LE VENT PARACLET
carnet du vendredi 23 octobre 2009
par Jacques-Alain Miller
Orgueil. De Amorim s’inquiète d’un mot manquant dans le texte qu’il a donné au Journal, « eurêka », en lettres grecques. « Une petite rectification est-elle possible, me demande-t–il, ou s’agit-il d’un orgueil intellectuel ? » C’est indubitablement de l’orgueil intellectuel, Fernando, mais c’est tout ce qui nous reste, n’est-ce pas ? Nous n’allons pas y renoncer comme ça.
Carole. Je connaissais Carole comme mon bras droit depuis 20 ans – à Uforca, à l’AMP quand j’étais le délégué général, aux Forums des psys. Le texte que j’ai publié hier me fait découvrir la tête politique qui, si je je « >puis dire, se cachait derrière ce bras : force, détermination, clarté, sobriété. Après tout, je peux me dire qu’elle a été à bonne école… Excepté pour la sobriété…
Arizona. Bordeaux, c’est Vérone. Les Capulet et les Montaigu. Sauf que, sur les bord de la Gironde, Roméo et Juliette ne peuvent pas se souffrir. Résultat : Tomstone, Arizona. Gunfight at OK Corral. Seulement, there’s a New Sheriff in Town. L’Ecole, surtout elections’time, is to be a Weapon-free Zone. No guns allowed in the Saloon.
Paraclet. A Athènes aussi, à Caracas, c’est OK Corral. Eh bien, justement, ce n’est pas OK. Chers collègues, chers amis, le vent qui souffle de France – le vent Paraclet, me disait Philippe De Georges – devrait chasser les miasmes des vieilles rancoeurs. Clara, Dora, Réginald, Ronald, je pense à vous, comme dit Baudelaire.
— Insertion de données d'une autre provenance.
(** ** What the code unwraps *)

Definition flags (s : State) : list bool :=
  [is_some (qualifying_commitment_count s); is_some (recent_commitments s); is_some (recent_neuron_commitments s);
   is_some (recent_under_threshold_commitments s); is_some (recent_under_threshold_neuron_commitments s);
   is_some (recent_invalid_commitments s); is_some (total_output_e8s s); is_some (total_rewards_e8s s)].
Definition present (s : State) : Prop := flags s = replicate 8 true.
Definition sweeps (s : State) := (active_cycles_sweep s, active_sns_discovery s).
(** Between two messages: the counters are there and no batch is open. *)
Definition usable (m : Mem) : Prop := present (st m) /\ persistence_batch_depth m = 0.

(** The counters, the sweeps and the configuration stay. *)
Definition rest (s : State) := (flags s, sweeps s, config s).
Record rest_kept (m m' : Mem) : Prop := {
  rk_rest : rest (st m') = rest (st m);
  rk_depth : persistence_batch_depth m' = persistence_batch_depth m;
}.
Lemma rest_kept_refl m : rest_kept m m.
Proof using. by split. Qed.
Lemma rest_kept_trans m1 m2 m3 : rest_kept m1 m2 -> rest_kept m2 m3 -> rest_kept m1 m3.
Proof using. intros [] []. split; congruence. Qed.
Lemma rest_present s s' : rest s' = rest s -> present s -> present s'.
Proof using. unfold present. intros E <-. exact (f_equal (fun r => r.1.1) E). Qed.
Lemma rest_kept_usable m m' : rest_kept m m' -> usable m -> usable m'.
Proof using. intros [Er Ed] [Hp Hd]. split; [by eapply rest_present|by rewrite Ed]. Qed.

Lemma scoped_rest dirty t f m : rest (f (st m)) = rest (st m) -> rest_kept m (with_state_mut_sections_scoped dirty t f m).
Proof using. intros Hf. unfold with_state_mut_sections_scoped. by destruct (persistence_batch_active m); cbn [negb]; split. Qed.
Lemma root_rest f m : rest (f (st m)) = rest (st m) -> rest_kept m (with_root_state_mut f m).
Proof using. apply scoped_rest. Qed.
(* ===== verification/HistorianIndexRun.v ===== *)
(** * Historian: runs of the staking indexer

    A run returns whatever the index answers.  Against an index that serves the account
    newest first and never forgets, under any interleaving that respects the lease: at every
    call and at the end the totals are exactly those of the transactions that the cursors
    cover. *)

From Stdlib Require Import Sorted.
From S2P Require Import Prelude BTree Async Ic Accounts Clients MemoPolicy Quiet TimerGuard HistorianTypes HistorianKeys HistorianState HistorianDurable HistorianCommitments HistorianIndexer HistorianWalk HistorianIndexed HistorianReturns.

Section run.
Context `{P : PrincipalSpec} `{O : !OrdSpec Principal} `{SS : !SliceSpec} `{T : TextSpec} `{H : HashSpec} {EH : EventHorizon}.
#[local] Existing Instance Principal_eq_dec.
(** The account: its index, its identifier and the least amount; all its transactions. *)
Context (index : Principal) (staking_id : list Z) (min_amount : Z) (U : list IndexTransactionWithId).
(** What the index knows at each call. *)
Context (visible : nat -> list IndexTransactionWithId).

Abbreviation counted w := (List.filter (covered w) U).
Abbreviation index_mem := (index_mem staking_id min_amount).

(** The memory when the index knows [V]. *)
Record exact_with (V : list IndexTransactionWithId) (m : Mem) : Prop := {
  ex_min : min_tx_e8s (config (st m)) = min_amount;
  ex_account : account_identifier_text_for_account (staking_account (config (st m))) = staking_id;
  ex_fresh : staking_index_descending (st m) = None -> walk_latest (walk_of (st m)) = None;
  ex_walk : walk_ok U V (walk_of (st m));
  ex_mem : index_mem (counted (walk_of (st m))) m;
}.
Definition exact (n : nat) : Mem -> Prop := exact_with (visible n).

(** *** Writes *)

Context (HU : descending U) (Hamounts : Forall amount_ok U).

Lemma descending_ids l : descending l -> NoDup (map tx_id l).
Proof using.
  clear. unfold descending. induction 1 as [|a l Hl IH Ha]; cbn; [constructor|]. constructor; [|done].
  intros (x & E & Hx)%list_elem_of_fmap. rewrite Forall_forall in Ha. specialize (Ha _ Hx). unfold newer in Ha. lia.
Qed.

(** Applying the new items of a page, oldest first. *)
Lemma apply_page now_secs w w' items m : extends U w w' items -> index_mem (counted w) m ->
  exists m', apply_commitment_transactions_in_chronological_order staking_id min_amount now_secs items m = Some m' /\
    index_mem (counted w') m' /\ index_view (st m') = index_view (st m) /\ persistence_batch_depth m' = persistence_batch_depth m.
Proof using HU Hamounts.
  intros He Hm. assert (Hp : counted w ++ rev items ≡ₚ counted w').
  { rewrite He. f_equiv. symmetry. apply Permutation_rev. }
  destruct (apply_all staking_id min_amount now_secs (rev items) (counted w) m) as (m' & E & [Hi Hd] & Hv & Ed).
  - rewrite Hp. apply Forall_forall. intros x Hx. apply list_filter_elem in Hx as [Hx _]. rewrite Forall_forall in Hamounts. by apply Hamounts.
  - rewrite Hp. apply descending_ids, descending_filter, HU.
  - done.
  - exists m'. split; [done|]. split; [|done]. split; [by eapply indexed_Permutation|done].
Qed.

(** What a write leaves: the walk it wrote, the account's configuration. *)
Definition wrote (w : Walk) (s s' : State) : Prop :=
  walk_of s' = w /\ config s' = config s /\
  (staking_index_descending s' = staking_index_descending s \/ staking_index_descending s' = Some true).
Lemma route_page_ok kind first_page start lease active (Q : option (result IndexPage string) -> world Mem SuiteCall -> Prop) w :
  working lease active w ->
  (forall page, first_page = Some page -> route_fits kind start page w) ->
  (forall w', routes_good w' -> Q None w') ->
  (forall msg w', working lease active w' -> Q (Some (Err msg)) w') ->
  (forall page w', working lease active w' -> (forall k, walk k w' = walk k w /\ order k w' = order k w) -> config (st (w_state w')) = config (st (w_state w)) ->
    route_fits kind start page w' -> Q (Some (Ok page)) w') ->
  wp e (route_page index kind (route_id kind) first_page start lease active) Q w.
Proof using Hserved Hrely.
  intros [Hg Hcur] Hfirst Hstop Herr Hok. unfold route_page. destruct first_page as [page|].
  { apply wp_ret, Hok; [done|done|done|by apply Hfirst]. }
  apply wp_bind. unfold get_account_identifier_transactions. apply wp_bind, wp_await. intros reply m2 Ereply Em2. apply wp_ret.
  apply wp_bind, wp_with_state, wp_ret. set (w2 := World m2 _).
  assert (Hg2 : routes_good w2).
  { split; [|constructor; [by eexists; apply Hg|apply Hg]]. cbn. rewrite Em2. apply (rm_exact _ Hrely), Hg. }
  destruct (route_work_is_current lease active (st (w_state w2))) eqn:Ecur; [|by apply Hstop].
  destruct (rm_fenced _ Hrely (length (w_trace w)) (w_state w) lease active Hcur) as [Hconf Hwalk]; [by rewrite <-Em2|].
  rewrite <-Em2 in Hconf, Hwalk.
  destruct reply as [[page|msg]|[d|d]]; cbn [collapse]; try by apply Herr.
  apply Hok; [done|exact Hwalk|exact Hconf|]. exists (length (w_trace w)). split; [apply (rs_suffix _ Hserved)|]. split; [|split].
  - intros x Hx. cbn [w2 w_trace length]. destruct (rs_grows e Hserved kind (length (w_trace w))) as [k ->]. apply elem_of_app. by right.
  - symmetry in Ereply. by apply (rs_pages _ Hserved) in Ereply.
  - destruct (Hwalk kind) as [Ew _]. change (walk kind w2) with (route_walk (st m2) kind). rewrite Ew. exact (re_walk _ _ _ (proj1 (proj1 Hg) kind)).
Qed.
(* ===== verification/HistorianProbe.v ===== *)
(** * Historian: probing cycles ([scheduler/cycles_probe.rs])

    One probe and what it records, the queue of first probes and the periodic sweep.  A
    probe writes only while its fence is current: the main lease and, in a sweep, the
    record of the sweep. *)

From S2P Require Import Prelude BTree Async Ic Accounts Clients CyclesProbe TimerGuard HistorianTypes HistorianKeys HistorianState HistorianTracking HistorianCommitments HistorianIndexer HistorianRoutes.

(** [l[next..end]]; [None]: the range is not one, a panic. *)
Definition slice_end {A} (next max : Z) (l : list A) : Z := Z.min (next + max) (Z.of_nat (length l)).
Definition slice {A} (next end_ : Z) (l : list A) : option (list A) :=
  if next <=? end_ then Some (take (Z.to_nat (end_ - next)) (drop (Z.to_nat next) l)) else None.

Section probe.
Context `{P : PrincipalSpec} `{O : !OrdSpec Principal} `{SS : !SliceSpec} `{T : TextSpec} `{Ids : !ProbeIds}.
#[local] Existing Instance Principal_eq_dec.
Local Abbreviation async := (async Mem SuiteCall).

#[export] Instance ActiveCyclesSweep_eq_dec : EqDecision ActiveCyclesSweep.
Proof. solve_decision. Defined.

(** ** The fence *)

Inductive CyclesProbeFence :=
| FenceInitial (lease : MainLeaseToken)
| FenceSweep (lease : MainLeaseToken) (expected : ActiveCyclesSweep) (target : Principal) (target_index : Z).
Definition fence_is_current_in (fence : CyclesProbeFence) (p : Principal) (s : State) : bool :=
  match fence with
  | FenceInitial lease => main_is_current_in lease s
  | FenceSweep lease expected target target_index =>
      main_is_current_in lease s && bool_decide (target = p) && bool_decide (active_cycles_sweep s = Some expected)
      && bool_decide (sweep_canisters expected !! Z.to_nat target_index = Some target)
  end.

Definition cycles_sample_source_for_route (route : option CyclesProbeRoute) : CyclesSampleSource :=
  match route with
  | None => SelfCanister
  | Some DirectCanisterStatus => FromDirectCanisterStatus
  | Some (Blackhole _) => BlackholeStatus
  | Some NnsRoot => NnsRootStatus
  | Some (SnsRoot _) => SnsRootStatus
  | Some (SnsSwap _ _) => SnsSwapStatus
  end.

(** ** One probe *)

(** [or_insert_with(CanisterMeta::default)], first seen now. *)
Definition seen_meta (p : Principal) (now_secs : Z) (s : State) : CanisterMeta :=
  let meta := default CanisterMeta_default (btree_get p (per_canister_meta s)) in
  if is_none (first_seen_ts meta) then meta <| first_seen_ts := Some now_secs |> else meta.
Definition record_cycles (fence : CyclesProbeFence) (timestamp_nanos now_secs : Z) (p : Principal) (max_entries cycles : Z)
    (route : option CyclesProbeRoute) (g : Storage) (s : State) : State :=
  if negb (fence_is_current_in fence p s) then s
  else
    let source := cycles_sample_source_for_route route in
    let s := s <| cached_cycles_probe_routes ::= match route with Some r => btree_insert p r | None => btree_remove p end |> in
    let loaded := ensure_loaded principal_key (stable_cycles g) p (cycles_history s) in
    let (inserted, history) := push_cycles_sample (default [] (btree_get p loaded))
      (make_cycles_sample timestamp_nanos cycles source) max_entries in
    let meta := seen_meta p now_secs s in
    let meta := if inserted : bool then apply_cycles_probe_result meta timestamp_nanos (ProbeOk source) else meta in
    refresh_memo_registered_canister_summary g p
      (s <| cycles_history := btree_insert p history loaded |> <| per_canister_meta ::= btree_insert p meta |>).
Definition record_failure (fence : CyclesProbeFence) (timestamp_nanos now_secs : Z) (p : Principal) (message : string) (g : Storage)
    (s : State) : State :=
  if negb (fence_is_current_in fence p s) then s
  else
    let meta := apply_cycles_probe_result (seen_meta p now_secs s) timestamp_nanos (ProbeError message) in
    refresh_memo_registered_canister_summary g p
      (s <| cached_cycles_probe_routes ::= btree_remove p |> <| per_canister_meta ::= btree_insert p meta |>).

Context (C : CyclesProbeClient Mem).

Definition probe_and_record_cycles_with_fence (timestamp_nanos now_secs : Z) (p : Principal) (max_entries : Z)
    (fence : CyclesProbeFence) : async (result unit string) :=
  cached_route ← read (fun s => btree_get p (cached_cycles_probe_routes s));
  outcome ← probe_cycles (C:=C) Auto p cached_route;
  current ← read (fence_is_current_in fence p);
  if negb current then mret (Ok tt)
  else
    _ ← modify (fun m =>
      match outcome with
      | Ok success =>
          with_root_registry_and_cycles_canister_state_mut p
            (record_cycles fence timestamp_nanos now_secs p max_entries (cycles success) (route success) (storage m)) m
      | Err failure =>
          with_root_and_registry_canister_state_mut p
            (record_failure fence timestamp_nanos now_secs p (message failure) (storage m)) m
      end);
    mret (Ok tt).

(** ** The queue of first probes *)

Definition begin_initial_probes (lease : MainLeaseToken) (g : Storage) (s : State) : option (list Principal * Z * bool) * State :=
  if negb (main_is_current_in lease s) then (None, s)
  else
    let max_per_tick := Z.to_nat (Z.max (max_canisters_per_cycles_tick (config s)) 1) in
    let s := s <| initial_cycles_probe_queue ::= List.filter (fun p =>
      negb (is_some (meta ← btree_get p (per_canister_meta s); last_cycles_probe_ts meta)) && should_probe_tracked_canister g s p) |> in
    let selected := take max_per_tick (initial_cycles_probe_queue s) in
    (Some (selected, max_cycles_entries_per_canister (config s), existsb (should_refresh_staking_neuron_for_canister g s) selected), s).

(** [position] and [remove]: the first occurrence. *)
Fixpoint remove_first (p : Principal) (queue : list Principal) : list Principal :=
  match queue with
  | [] => []
  | q :: queue => if decide (q = p) then queue else q :: remove_first p queue
  end.
Definition dequeue_initial_probe (lease : MainLeaseToken) (p : Principal) (s : State) : State :=
  if main_is_current_in lease s then s <| initial_cycles_probe_queue ::= remove_first p |> else s.

(** [false]: the lease was lost. *)
Fixpoint initial_probe_loop (timestamp_nanos now_secs max_entries : Z) (lease : MainLeaseToken) (targets : list Principal) : async bool :=
  match targets with
  | [] => mret true
  | p :: targets =>
      _ ← probe_and_record_cycles_with_fence timestamp_nanos now_secs p max_entries (FenceInitial lease);
      current ← main_is_current lease;
      if negb current then mret false
      else
        _ ← root (dequeue_initial_probe lease p);
        initial_probe_loop timestamp_nanos now_secs max_entries lease targets
  end.

(** [NnsGovernanceCanister::claim_or_refresh_neuron_by_subaccount] *)
Definition claim_or_refresh_neuron_by_subaccount (governance : Principal) (subaccount : list Z) : async (result unit ClientError) :=
  r ← await (RefreshNeuronBySubaccount governance subaccount);
  mret match r with
       | Err (NotDelivered d) => Err (CallFailed ("claim_or_refresh call failed: " ++ d))
       | Err (Undecodable d) => Err (CallFailed ("decode claim_or_refresh failed: " ++ d))
       | Ok (Some RespClaimOrRefresh) => Ok tt
       | Ok (Some (RespError e)) =>
           Err (CallFailed ("claim_or_refresh rejected: type=" ++ display_i32 (error_type e) ++ " message=" ++ error_message e))
       | Ok other => Err (CallFailed ("unexpected claim_or_refresh response: " ++ debug_response other))
       end.
(** A failure is only logged. *)
Definition refresh_staking_neuron_after_registration (governance : Principal) : async unit :=
  subaccount ← read (fun s => subaccount (staking_account (config s)));
  match subaccount with
  | None => mret tt
  | Some subaccount => _ ← claim_or_refresh_neuron_by_subaccount governance subaccount; mret tt
  end.

Definition process_initial_cycles_probe_queue (timestamp_nanos now_secs : Z) (governance : Principal) (lease : MainLeaseToken) :
    async (result unit string) :=
  begun ← with_state_mut (fun m =>
    ((begin_initial_probes lease (storage m) (st m)).1,
     with_root_state_mut (fun s => (begin_initial_probes lease (storage m) s).2) m));
  match begun with
  | None => mret (Ok tt)
  | Some (targets, max_entries, should_refresh_stake) =>
      finished ← initial_probe_loop timestamp_nanos now_secs max_entries lease targets;
      if negb finished then mret (Ok tt)
      else
        current ← main_is_current lease;
        _ ← (if should_refresh_stake && current then refresh_staking_neuron_after_registration governance else mret tt);
        mret (Ok tt)
  end.

(** ** The sweep *)

Context (canister_self : Principal).

Definition begin_cycles_sweep (lease : MainLeaseToken) (timestamp_nanos now_secs : Z) (g : Storage) (s : State) :
    option (ActiveCyclesSweep * Z * Z) * State :=
  if negb (main_is_current_in lease s) then (None, s)
  else
    let '(active, s) :=
      match active_cycles_sweep s with
      | Some active => (active, s)
      | None =>
          let active := MkCyclesSweep timestamp_nanos (build_cycles_sweep_canisters g s canister_self now_secs) 0 in
          (active, s <| active_cycles_sweep := Some active |>)
      end in
    (Some (active, Z.max (max_canisters_per_cycles_tick (config s)) 1, max_cycles_entries_per_canister (config s)), s).

Definition sweep_is_current (lease : MainLeaseToken) (snapshot : ActiveCyclesSweep) (s : State) : bool :=
  main_is_current_in lease s && bool_decide (active_cycles_sweep s = Some snapshot).
Definition probed_since (started_at_secs : Z) (p : Principal) (s : State) : bool :=
  is_some_and (meta ← btree_get p (per_canister_meta s); last_cycles_probe_ts meta) (fun last => started_at_secs <=? last).

(** [false]: the lease or the sweep was lost. *)
Fixpoint sweep_loop (now_secs max_entries : Z) (lease : MainLeaseToken) (snapshot : ActiveCyclesSweep) (target_index : Z)
    (targets : list Principal) : async bool :=
  match targets with
  | [] => mret true
  | p :: targets =>
      probed ← read (probed_since (sweep_started_at_ts_nanos snapshot / 1000000000) p);
      if probed : bool then sweep_loop now_secs max_entries lease snapshot (target_index + 1) targets
      else
        _ ← probe_and_record_cycles_with_fence (sweep_started_at_ts_nanos snapshot) now_secs p max_entries
              (FenceSweep lease snapshot p target_index);
        current ← read (sweep_is_current lease snapshot);
        if negb current then mret false
        else sweep_loop now_secs max_entries lease snapshot (target_index + 1) targets
  end.

Definition end_cycles_sweep (lease : MainLeaseToken) (snapshot : ActiveCyclesSweep) (end_ now_secs : Z) (s : State) : State :=
  if sweep_is_current lease snapshot s then
    if Z.of_nat (length (sweep_canisters snapshot)) <=? end_
    then s <| active_cycles_sweep := None |> <| last_completed_cycles_sweep_ts := now_secs |>
    else s <| active_cycles_sweep := Some (MkCyclesSweep (sweep_started_at_ts_nanos snapshot) (sweep_canisters snapshot) end_) |>
  else s.

Definition process_cycles_sweep (timestamp_nanos now_secs : Z) (lease : MainLeaseToken) : async (result unit string) :=
  begun ← with_state_mut (fun m =>
    ((begin_cycles_sweep lease timestamp_nanos now_secs (storage m) (st m)).1,
     with_root_state_mut (fun s => (begin_cycles_sweep lease timestamp_nanos now_secs (storage m) s).2) m));
  match begun with
  | None => mret (Ok tt)
  | Some (snapshot, max_per_tick, max_entries) =>
      let end_ := slice_end (sweep_next_index snapshot) max_per_tick (sweep_canisters snapshot) in
      match slice (sweep_next_index snapshot) end_ (sweep_canisters snapshot) with
      | None => trap
      | Some targets =>
          finished ← sweep_loop now_secs max_entries lease snapshot (sweep_next_index snapshot) targets;
          if negb finished then mret (Ok tt)
          else
            _ ← root (end_cycles_sweep lease snapshot end_ now_secs);
            mret (Ok tt)
      end
  end.

End probe.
Movida. Marta Serra rêve que le Paraclet se mette à souffler à Barcelone, à Madrid, en l’Espagne. Eh bien, chère Marta, ce n’est pas fait. Eric Laurent souque ferme, mais le courant mélancolique l’a depuis longtemps emporté, au sein de l’ELP, sur l’esprit de la movida, jadis si excitant. Comment avez-vous réussi ça, companyeros ? Pour un Aleman, pour une Vilma, pour un Pundik, pour une Anna Aromi, et tout de même quelques autres, qui sont toujours sur le pont, combien de tristounets, de Caballeros de la Triste figura ! Allons, il est temps de devenir, comme Don Quichotte, des Caballeros de los Leones !
Révolution. D’Italie, pas un cri, pas un murmure, pas un souffle. Quel Merlin l’Enchanteur, quel marchand de sable, fait dormir la Péninsule ? En fait, comme les Espagnols, les Argentins, les Brésiliens, les membres de la NEL, nos collègues italiens viendront en nombre à Paris au mois d’avril, pour le Congrès de l’AMP. C’est là que ça se jouera. Tout le monde viendra prendre le pouls, et peut-être le vent, des événements de Paris, de la nouvelle « Révolution française », celle de l’ECF. Soyons dignes de nos grands ancêtres.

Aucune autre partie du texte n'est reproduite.